Os passageiros do Baependy tinham acabado de jantar quando o navio foi atingido por dois torpedos. Cada um carregava uma ogiva com 280 kg de TNT. Um clarão alaranjado iluminou o céu. Não deu tempo de pedir socorro. Com 322 pessoas a bordo, o Baependy afundou pela proa, formando um imenso redemoinho, próximo à costa de Sergipe. O capitão de corveta Harro Schacht, comandante do submarino U-507, da Alemanha nazista, acompanhou o caos a pouca distância. Não socorreu nenhuma vítima do ataque que acabara de perpetrar. E continuou na espreita, submerso. Tinha visto luz ao longe. Era outro navio que se aproximava, naquela noite de 15 de agosto de 1942. Menos de duas horas depois, Schacht mandou para o fundo do mar 131 passageiros e tripulantes da outra embarcação, o vapor Araraquara.

Por mais dois dias, o U-507 continuou sua trajetória destrutiva pela costa brasileira. Só se afastou do litoral depois de afundar cinco navios, além de uma barcaça, matando mais de 600 pessoas. Na Marinha de Adolf Hitler, os submarinos costumavam atacar em bando, como lobos em alcatéia.

Era assim que teriam agido em junho de 1942, se Hitler não tivesse cancelado a Operação Brasil, que previa o bombardeamento de embarcações e portos brasileiros.

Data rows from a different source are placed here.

(** [Some (residual, cuts)] after [k] calls of [cut] on a fresh engine. *)
Definition after_cuts (e : result (SctHelper f32) ConfigError) (k : nat) (s : bit_stream)
  : option (list (list f32) * list (Cut f32)) :=
  match e with
  | Ok e => let e' := snd (fst (run_cuts k e s)) in Some (sct_residual e', sct_cuts e')
  | Err _ => None
  end.

(** Scenario A of spec 8: the all-100 4 x 4 target, tiles of 2 rows, one cut
    (generator drawing [false]): the residual is exactly zero and the cut
    has weight 100, with [u = v = (-1, -1, -1, -1)]: the same outer
    product as the spec's all-[+1] vectors, with both signs flipped. *)
Example scenario_A :
  after_cuts (create 4 4 A4 2 1) 1 []
  = Some (repeat (repeat (f32_of_Z 0) 4) 4,
          [mk_cut (repeat (f32_of_Z (-1)) 4) (repeat (f32_of_Z (-1)) 4) (f32_of_Z 100)]).
Proof. vm_compute; reflexivity. Qed.

(** Scenario A does not hold for every draw sequence: when the draws
    keep [R v] and [R^T u] exactly zero (balanced [+1]/[-1] vectors), the
    finder stops early with weight 0 and the residual is still the target. *)
Example scenario_A_balanced_draws :
  after_cuts (create 4 4 A4 2 1) 1 (concat (repeat [true; false; true; false] 5))
  = Some (A4, [mk_cut (map f32_of_Z [1; -1; 1; -1]%Z) (map f32_of_Z [1; -1; 1; -1]%Z) (f32_of_Z 0)]).
Proof. vm_compute; reflexivity. Qed.

(* ===== verification/RustFloat.v ===== *)
(** * Rust numeric semantics used by main.rs

    [f64] is Rocq's primitive [float] (binary64), used for the budget
    (main.rs lines 51-52); [f32] is IEEE binary32 from [Scalar], used for
    the pixel values and [to_u8].  Casts from floats to integers saturate
    (Rust >= 1.45): NaN gives 0, values are truncated toward zero and
    clamped to the target range.  [usize] is 64 bits wide.  A Rust panic
    is a value of [Panic]. *)

From Stdlib Require Import List Lia Arith ZArith QArith Lqa PrimFloat Uint63 FloatOps SpecFloat.
From S2P Require Import Prelude Scalar.
Import ListNotations.
Local Open Scope Z_scope.

(** Panics of the program: a failed [assert!], arithmetic overflow on
    [usize] (debug builds), an out-of-range matrix index, an engine
    configuration rejected by [SctHelper::new]. *)
Inductive Panic := PanicNotFinite | PanicOverflow | PanicIndex | PanicConfig.

Definition usize_max : Z := 2 ^ 64 - 1.

(** [x as T] for an unsigned integer type [T] with maximum [max]. *)
Definition sat_cast (max : Z) (x : spec_float) : Z :=
  match x with
  | S754_nan | S754_zero _ => 0
  | S754_infinity s => if s then 0 else max
  | S754_finite s m e =>
      if s then 0
      else Z.min max (if Z.leb 0 e then Z.shiftl (Zpos m) e else Z.shiftr (Zpos m) (- e))
  end.

(** [x as usize] for an [f64] (main.rs line 52) and [x as u8] for an
    [f32] (line 80). *)
Definition usize_of_f64 (x : float) : Z := sat_cast usize_max (Prim2SF x).
Definition u8_of_f32 (x : f32) : Z := sat_cast 255 x.

(** [n as f64] for [0 <= n < 2^64]: both halves are exact, the sum is
    rounded once, to nearest. *)
Definition f64_of_usize (n : Z) : float :=
  (of_uint63 (Uint63.of_Z (n / 2 ^ 32)) * 4294967296 + of_uint63 (Uint63.of_Z (n mod 2 ^ 32)))%float.

(** [v as f32] for a byte [v] (main.rs lines 44-46) and [n as f32] for a
    [usize] (line 59): rounded to nearest, exact below [2^24]. *)
Definition f32_of_u8 (v : Z) : f32 := f32_of_Z v.
Definition f32_of_usize (n : Z) : f32 := f32_of_Z n.

(** [f32::is_finite]. *)
Definition f32_is_finite (x : f32) : bool :=
  match x with S754_zero _ | S754_finite _ _ _ => true | _ => false end.

(** [f32::clamp(self, min, max)]: [if self < min { self = min }
    if self > max { self = max }]. *)
Definition f_clamp (x lo hi : f32) : f32 :=
  let x := if SFltb x lo then lo else x in
  if SFltb hi x then hi else x.

(** [f32::round]: to the nearest integer, halves away from zero.  A
    finite value [m * 2^e] with [e >= 0] is already an integer; otherwise
    [|x| = m / 2^k] and [round |x| = floor ((m + 2^(k-1)) / 2^k)], which
    is at most [2^23] and so exactly representable. *)
Definition f_round (x : f32) : f32 :=
  match x with
  | S754_finite s m e =>
      if Z.leb 0 e then x
      else
        let r := Z.shiftr (Zpos m + Z.shiftl 1 (- e - 1)) (- e) in
        if s then SFopp (f32_of_Z r) else f32_of_Z r
  | _ => x
  end.

(** [fn to_u8(x: f32) -> u8] (main.rs lines 77-81). *)
Definition to_u8 (x : f32) : result Z Panic :=
  if f32_is_finite x then Ok (u8_of_f32 (f_round (f_clamp x (f32_of_Z 0) (f32_of_Z 255))))
  else Err PanicNotFinite.

(** ** Properties *)

Lemma sat_cast_range (max : Z) (x : spec_float) : 0 <= max -> 0 <= sat_cast max x <= max.
Proof.
  intros Hmax; unfold sat_cast; destruct x as [s|[|]| |[|] m e]; try lia.
  destruct (Z.leb_spec 0 e).
  - rewrite Z.shiftl_mul_pow2 by lia. pose proof (Z.pow_pos_nonneg 2 e). nia.
  - rewrite Z.shiftr_div_pow2 by lia. pose proof (Z.div_pos (Zpos m) (2 ^ (- e))).
    assert (0 < 2 ^ (- e)) by (apply Z.pow_pos_nonneg; lia). lia.
Qed.

(** [to_u8] yields a byte: whenever it returns, the value lies in
    [0, 255], for every [f32] input (saturating cast after the clamp). *)
Lemma to_u8_range (x : f32) (k : Z) : to_u8 x = Ok k -> 0 <= k <= 255.
Proof.
  unfold to_u8; destruct (f32_is_finite x); intros E; inversion E; subst.
  apply sat_cast_range; lia.
Qed.

(** The only panic of [to_u8] is its [assert!]. *)
Lemma to_u8_err (x : f32) p : to_u8 x = Err p -> p = PanicNotFinite.
Proof. unfold to_u8; destruct (f32_is_finite x); intros E; inversion E; reflexivity. Qed.

(** C13: [to_u8] panics exactly on the IEEE values that are not finite
    numbers, NaN and the two infinities, and then with the panic of its
    [assert!]; on both zeros and on every finite value it returns. *)
Theorem to_u8_panics (x : f32) p :
  to_u8 x = Err p <-> p = PanicNotFinite /\ (x = S754_nan \/ exists s, x = S754_infinity s).
Proof.
  unfold to_u8; destruct x as [s | s | | s m e]; cbn [f32_is_finite].
  - split; [destruct (u8_of_f32 _); discriminate | intros (_ & [E | [? E]]); discriminate].
  - split; [intros E; injection E as <-; eauto | intros [-> _]; reflexivity].
  - split; [intros E; injection E as <-; auto | intros [-> _]; reflexivity].
  - split; [destruct (u8_of_f32 _); discriminate | intros (_ & [E | [? E]]); discriminate].
Qed.

(** A property of bytes checked on all 256 of them. *)
Lemma forall_bytes (P : Z -> bool) :
  forallb (fun i => P (Z.of_nat i)) (seq 0 256) = true -> forall k, 0 <= k < 256 -> P k = true.
Proof.
  intros Hall k Hk. rewrite forallb_forall in Hall.
  specialize (Hall (Z.to_nat k)). rewrite Z2Nat.id in Hall by lia. apply Hall, in_seq; lia.
Qed.

(** Round trip: a byte converted to [f32] as main.rs reads pixels, then
    back by [to_u8], is the same byte. *)
Lemma to_u8_of_u8 (k : Z) : 0 <= k < 256 -> to_u8 (f32_of_u8 k) = Ok k.
Proof.
  intros Hk.
  pose proof (forall_bytes (fun i => match to_u8 (f32_of_u8 i) with Ok k' => Z.eqb k' i | Err _ => false end)
                ltac:(vm_compute; reflexivity) k Hk) as Hb; cbv beta in Hb.
  destruct (to_u8 (f32_of_u8 k)) as [k'|p]; [apply Z.eqb_eq in Hb; now subst | discriminate].
Qed.

Lemma u8_of_f32_of_Z (r : Z) : 0 <= r < 256 -> u8_of_f32 (f32_of_Z r) = r.
Proof.
  intros Hr; apply Z.eqb_eq.
  exact (forall_bytes (fun i => Z.eqb (u8_of_f32 (f32_of_Z i)) i) ltac:(vm_compute; reflexivity) r Hr).
Qed.

(** [round] sends halves away from zero and is exact just below one
    half, where [floor (x + 0.5)] in [f32] would give 1; [-0.25] rounds
    to [-0.0], which the cast sends to 0. *)
Example to_u8_samples :
  to_u8 (f32q 5 (-1)) = Ok 3 /\ to_u8 (f32_of_Z (-3)) = Ok 0 /\ to_u8 (f32q 1203 (-2)) = Ok 255
  /\ to_u8 (f32q (2 ^ 24 - 1) (-25)) = Ok 0 /\ to_u8 (f32q (-1) (-2)) = Ok 0
  /\ to_u8 S754_nan = Err PanicNotFinite /\ to_u8 (S754_infinity false) = Err PanicNotFinite.
Proof. repeat split; vm_compute; reflexivity. Qed.

Example usize_casts :
  usize_of_f64 nan = 0 /\ usize_of_f64 (-1)%float = 0 /\ usize_of_f64 0.75%float = 0
  /\ usize_of_f64 infinity = usize_max /\ usize_of_f64 0x1p100%float = usize_max
  /\ usize_of_f64 (f64_of_usize (2 ^ 53 + 1)) = 2 ^ 53.
Proof. repeat split; vm_compute; reflexivity. Qed.

(** ** [to_u8] rounds to the nearest byte

    The value of a finite [f32] [(-1)^s m 2^e] as a rational.  Values the
    program computes are valid binary32 numbers ([valid_binary]): the
    mantissa has at most 24 bits, and exactly 24 unless the exponent is
    the least one. *)

Definition f32_val (x : f32) : Q :=
  match x with
  | S754_finite s m e =>
      let z := if s then Zneg m else Zpos m in
      if Z.leb 0 e then inject_Z (z * 2 ^ e) else z # Z.to_pos (2 ^ (- e))
  | _ => 0%Q
  end.

Lemma digits2_pos_bounds (p : positive) :
  2 ^ (Zpos (digits2_pos p) - 1) <= Zpos p < 2 ^ Zpos (digits2_pos p).
Proof.
  induction p as [p IH|p IH|]; cbn [digits2_pos]; [| |cbn; lia];
    pose proof (Pos2Z.is_pos (digits2_pos p)); rewrite Pos2Z.inj_succ;
    set (d := Zpos (digits2_pos p)) in *;
    assert (Hd : 2 ^ Z.succ d = 2 * 2 ^ d) by (rewrite Z.pow_succ_r; lia);
    assert (Hd' : 2 ^ d = 2 * 2 ^ (d - 1)) by (rewrite <- Z.pow_succ_r by lia; f_equal; lia);
    replace (Z.succ d - 1) with d by lia;
    [rewrite (Pos2Z.inj_xI p) | rewrite (Pos2Z.inj_xO p)]; lia.
Qed.

Lemma f32_canonical s m e :
  valid_binary f32_prec f32_emax (S754_finite s m e) = true ->
  Zpos m < 2 ^ 24 /\ (e = -149 \/ 2 ^ 23 <= Zpos m).
Proof.
  cbn [valid_binary]; unfold bounded, canonical_mantissa, fexp, emin, f32_prec, f32_emax.
  intros H; apply andb_prop in H as [H _]; apply Z.eqb_eq in H.
  pose proof (digits2_pos_bounds m) as [Hlo Hhi].
  pose proof (Pos2Z.is_pos (digits2_pos m)).
  assert (Hd : Zpos (digits2_pos m) <= 24 /\ (e = -149 \/ Zpos (digits2_pos m) = 24)) by lia.
  destruct Hd as [Hd [He | He]]; split; auto.
  - eapply Z.lt_le_trans; [exact Hhi | apply Z.pow_le_mono_r; lia].
  - rewrite He in Hhi; exact Hhi.
  - right; rewrite He in Hlo; exact Hlo.
Qed.

Lemma f32_val_neg_exp m e :
  e < 0 -> f32_val (S754_finite false m e) = Zpos m # Z.to_pos (2 ^ (- e)).
Proof. intros He; unfold f32_val; destruct (Z.leb_spec 0 e); [lia | reflexivity]. Qed.

(** Comparing [m / 2^k] with an integer is comparing integers. *)
Lemma Qmake_pow_lt c m k :
  0 <= k -> (c # 1 < Zpos m # Z.to_pos (2 ^ k))%Q <-> c * 2 ^ k < Zpos m.
Proof.
  intros Hk; unfold Qlt; cbn [Qnum Qden].
  rewrite Z2Pos.id by (apply Z.pow_pos_nonneg; lia). lia.
Qed.

Lemma Qmake_pow_le c m k :
  0 <= k -> (Zpos m # Z.to_pos (2 ^ k) <= c # 1)%Q <-> Zpos m <= c * 2 ^ k.
Proof.
  intros Hk; unfold Qle; cbn [Qnum Qden].
  rewrite Z2Pos.id by (apply Z.pow_pos_nonneg; lia). lia.
Qed.

Lemma f32_of_Z_0 : f32_of_Z 0 = S754_zero false.
Proof. reflexivity. Qed.

Lemma f32_of_Z_255 : f32_of_Z 255 = S754_finite false 16711680 (-16).
Proof. reflexivity. Qed.

(** [f32::clamp(0.0, 255.0)] on a valid positive [f32] compares it with
    255 correctly. *)
Lemma sfltb_255 m e :
  valid_binary f32_prec f32_emax (S754_finite false m e) = true ->
  SFltb (S754_finite false 16711680 (-16)) (S754_finite false m e) = true
  <-> (255 < f32_val (S754_finite false m e))%Q.
Proof.
  intros Hv; apply f32_canonical in Hv as [Hm Hn].
  unfold SFltb, SFcompare. destruct (Z.compare_spec (-16) e) as [<-|He|He].
  - rewrite f32_val_neg_exp, Qmake_pow_lt by lia.
    change (Pos.compare_cont Eq 16711680 m) with (Pos.compare 16711680 m).
    destruct (Pos.compare_spec 16711680 m) as [<-|Hlt|Hgt]; split; intros H;
      try discriminate; try reflexivity; lia.
  - split; [intros _|reflexivity]. destruct Hn as [Hn|Hn]; [lia|].
    unfold f32_val; destruct (Z.leb_spec 0 e).
    + unfold Qlt, inject_Z; cbn [Qnum Qden]. pose proof (Z.pow_pos_nonneg 2 e ltac:(lia)). nia.
    + apply Qmake_pow_lt; [lia|].
      assert (2 ^ (- e) <= 2 ^ 15) by (apply Z.pow_le_mono_r; lia). nia.
  - split; [discriminate|]. rewrite f32_val_neg_exp, Qmake_pow_lt by lia.
    assert (2 ^ 17 <= 2 ^ (- e)) by (apply Z.pow_le_mono_r; lia). nia.
Qed.

(** [floor (m / 2^k + 1/2)], the rounding [f_round] computes. *)
Lemma round_half_up (m : positive) (k : Z) :
  0 < k ->
  let r := (Zpos m + 2 ^ (k - 1)) / 2 ^ k in
  r * 2 ^ k <= Zpos m + 2 ^ (k - 1) < (r + 1) * 2 ^ k.
Proof.
  intros Hk; cbv zeta. assert (Hp : 0 < 2 ^ k) by (apply Z.pow_pos_nonneg; lia).
  pose proof (Z.mul_div_le (Zpos m + 2 ^ (k - 1)) (2 ^ k) Hp).
  pose proof (Z.mul_succ_div_gt (Zpos m + 2 ^ (k - 1)) (2 ^ k) Hp).
  set (r := (Zpos m + 2 ^ (k - 1)) / 2 ^ k) in *. nia.
Qed.

Lemma f_round_pos m e :
  e < 0 -> f_round (S754_finite false m e) = f32_of_Z ((Zpos m + 2 ^ (- e - 1)) / 2 ^ (- e)).
Proof.
  intros He; unfold f_round. destruct (Z.leb_spec 0 e); [lia|].
  rewrite Z.shiftr_div_pow2, Z.shiftl_mul_pow2 by lia. now rewrite Z.mul_1_l.
Qed.

(** On a positive input [to_u8] is the clamp to 255 and the rounding. *)
Lemma to_u8_pos m e :
  to_u8 (S754_finite false m e)
  = Ok (u8_of_f32 (f_round (if SFltb (S754_finite false 16711680 (-16)) (S754_finite false m e)
                            then S754_finite false 16711680 (-16) else S754_finite false m e))).
Proof. unfold to_u8, f_clamp. rewrite f32_of_Z_0, f32_of_Z_255. reflexivity. Qed.

(** C17: [to_u8] returns the byte nearest to its input: 0 for a value
    at most 0, 255 for one at least 255, and in between the integer
    within one half of the value, halves going up (away from zero), for
    every valid finite [f32]. *)
Theorem to_u8_nearest (x : f32) :
  valid_binary f32_prec f32_emax x = true -> f32_is_finite x = true ->
  exists k, to_u8 x = Ok k
  /\ ((f32_val x <= 0)%Q -> k = 0)
  /\ ((255 <= f32_val x)%Q -> k = 255)
  /\ ((0 <= f32_val x <= 255)%Q -> (f32_val x - (1 # 2) < inject_Z k <= f32_val x + (1 # 2))%Q).
Proof.
  intros Hv Hf. destruct x as [s|s| |s m e]; try discriminate Hf.
  - exists 0. split; [destruct s; reflexivity|]. cbn [f32_val].
    split; [reflexivity|]. split; [intros H; lra|]. intros _; unfold inject_Z; lra.
  - destruct s.
    + exists 0. assert (Hneg : (f32_val (S754_finite true m e) < 0)%Q).
      { unfold f32_val; destruct (Z.leb_spec 0 e); unfold Qlt, inject_Z; cbn [Qnum Qden].
        - pose proof (Z.pow_pos_nonneg 2 e ltac:(lia)). nia.
        - lia. }
      split; [unfold to_u8, f_clamp; rewrite f32_of_Z_0, f32_of_Z_255; reflexivity|].
      split; [reflexivity|]. split; intros; lra.
    + rewrite to_u8_pos. destruct (SFltb _ _) eqn:E.
      * apply (sfltb_255 m e Hv) in E. exists 255. split; [reflexivity|].
        split; [intros; lra|]. split; [reflexivity|]. intros; lra.
      * assert (Hle : (f32_val (S754_finite false m e) <= 255)%Q).
        { apply Qnot_lt_le; intros Hlt; apply (sfltb_255 m e Hv) in Hlt; congruence. }
        assert (He : e < 0).
        { unfold SFltb, SFcompare in E. destruct (Z.compare_spec (-16) e); [lia | discriminate | lia]. }
        rewrite f32_val_neg_exp in * by exact He. apply Qmake_pow_le in Hle; [|lia].
        rewrite f_round_pos by exact He.
        set (k := - e) in *. assert (Hk : 0 < k) by lia.
        pose proof (round_half_up m k Hk) as Hr; cbv zeta in Hr.
        set (r := (Zpos m + 2 ^ (k - 1)) / 2 ^ k) in *.
        assert (H2 : 2 ^ k = 2 * 2 ^ (k - 1)) by (rewrite <- Z.pow_succ_r by lia; f_equal; lia).
        assert (Hp : 0 < 2 ^ (k - 1)) by (apply Z.pow_pos_nonneg; lia).
        assert (Hr255 : 0 <= r < 256) by nia.
        rewrite u8_of_f32_of_Z by exact Hr255. exists r. split; [reflexivity|].
        unfold Qle, Qlt, Qminus, Qplus, Qopp, inject_Z; cbn [Qnum Qden].
        rewrite !Pos2Z.inj_mul, !Z2Pos.id by lia.
        split; [lia|]. split; [nia|]. intros _; split; nia.
Qed.

Lemma to_u8_nearest_witness :
  valid_binary f32_prec f32_emax (f32q 5 (-1)) = true /\ f32_is_finite (f32q 5 (-1)) = true
  /\ (exists k, to_u8 (f32q 5 (-1)) = Ok k
      /\ ((f32_val (f32q 5 (-1)) <= 0)%Q -> k = 0)
      /\ ((255 <= f32_val (f32q 5 (-1)))%Q -> k = 255)
      /\ ((0 <= f32_val (f32q 5 (-1)) <= 255)%Q ->
          (f32_val (f32q 5 (-1)) - (1 # 2) < inject_Z k <= f32_val (f32q 5 (-1)) + (1 # 2))%Q)).
Proof.
  assert (Hv : valid_binary f32_prec f32_emax (f32q 5 (-1)) = true) by (vm_compute; reflexivity).
  assert (Hf : f32_is_finite (f32q 5 (-1)) = true) by (vm_compute; reflexivity).
  split; [exact Hv|]. split; [exact Hf|].
  pose proof (to_u8_nearest (f32q 5 (-1)) Hv Hf) as Hw; exact Hw.
Defined.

Dois meses depois, no entanto, o U-507 atuou como Lobo Solitário, segundo descrição do tenente-coronel Durval Lourenço Pereira no livro Operação Brasil – O Ataque Alemão que Mudou o Curso da Segunda Guerra Mundial, lançado recentemente pela Editora Contexto.

“O comandante do U-507 tinha ficado uma semana sem ver um único navio, nem aliado, nem inimigo, nem neutro, quando pediu autorização para realizar manobras livres na costa brasileira”, conta Pereira, referindo-se ao período em que o submarino patrulhou a Cintura do Atlântico, o trecho onde é menor a distância entre a América do Sul e a África. “Seus ataques junto ao litoral brasileiro chocaram o País, até porque corpos de homens, mulheres e crianças começaram a chegar às praias do Nordeste.

Se não fosse Harro Schacht, o Brasil não teria entrado na guerra nem aberto efetivamente bases aéreas e navais. Sem ele, a maré da Segunda Guerra Mundial não teria virado para os Aliados na ocasião em que virou.”

Diretor do documentário O Lapa Azul, sobre pracinhas na Itália, Pereira mergulhou na guerra submarina quase por acaso. Oficial do Exército, ele escrevia um livro sobre a Força Expedicionária Brasileira (FEB), quando começou a pesquisar os episódios que provocaram a entrada do Brasil na guerra. A ideia era citar os ataques do submarino alemão em alguns parágrafos do livro sobre a FEB. À medida que reunia informações, os parágrafos viraram capítulos.

Depois, se transformaram no livro sobre a guerra submarina no litoral brasileiro. Desde o dia 31 de janeiro deste ano na reserva, o tenente-coronel de 47 anos prepara-se agora para voltar à pesquisa original, sobre a FEB, na cidade de Juiz de Fora (MG), onde vive com a mulher, a esteticista Juliane, e a filha Christiane. Ele falou à Brasileiros em São Paulo, no Centro Histórico Overlord, que combina livraria com espaço de debates.

O tenente-coronel Durval Pereira, que pesquisa a participação do Brasil na Segunda Guerra Mundial e escreveu Operação Brasil – Foto: Luiza Sigulem

Brasileiros – O que foi a Operação Brasil?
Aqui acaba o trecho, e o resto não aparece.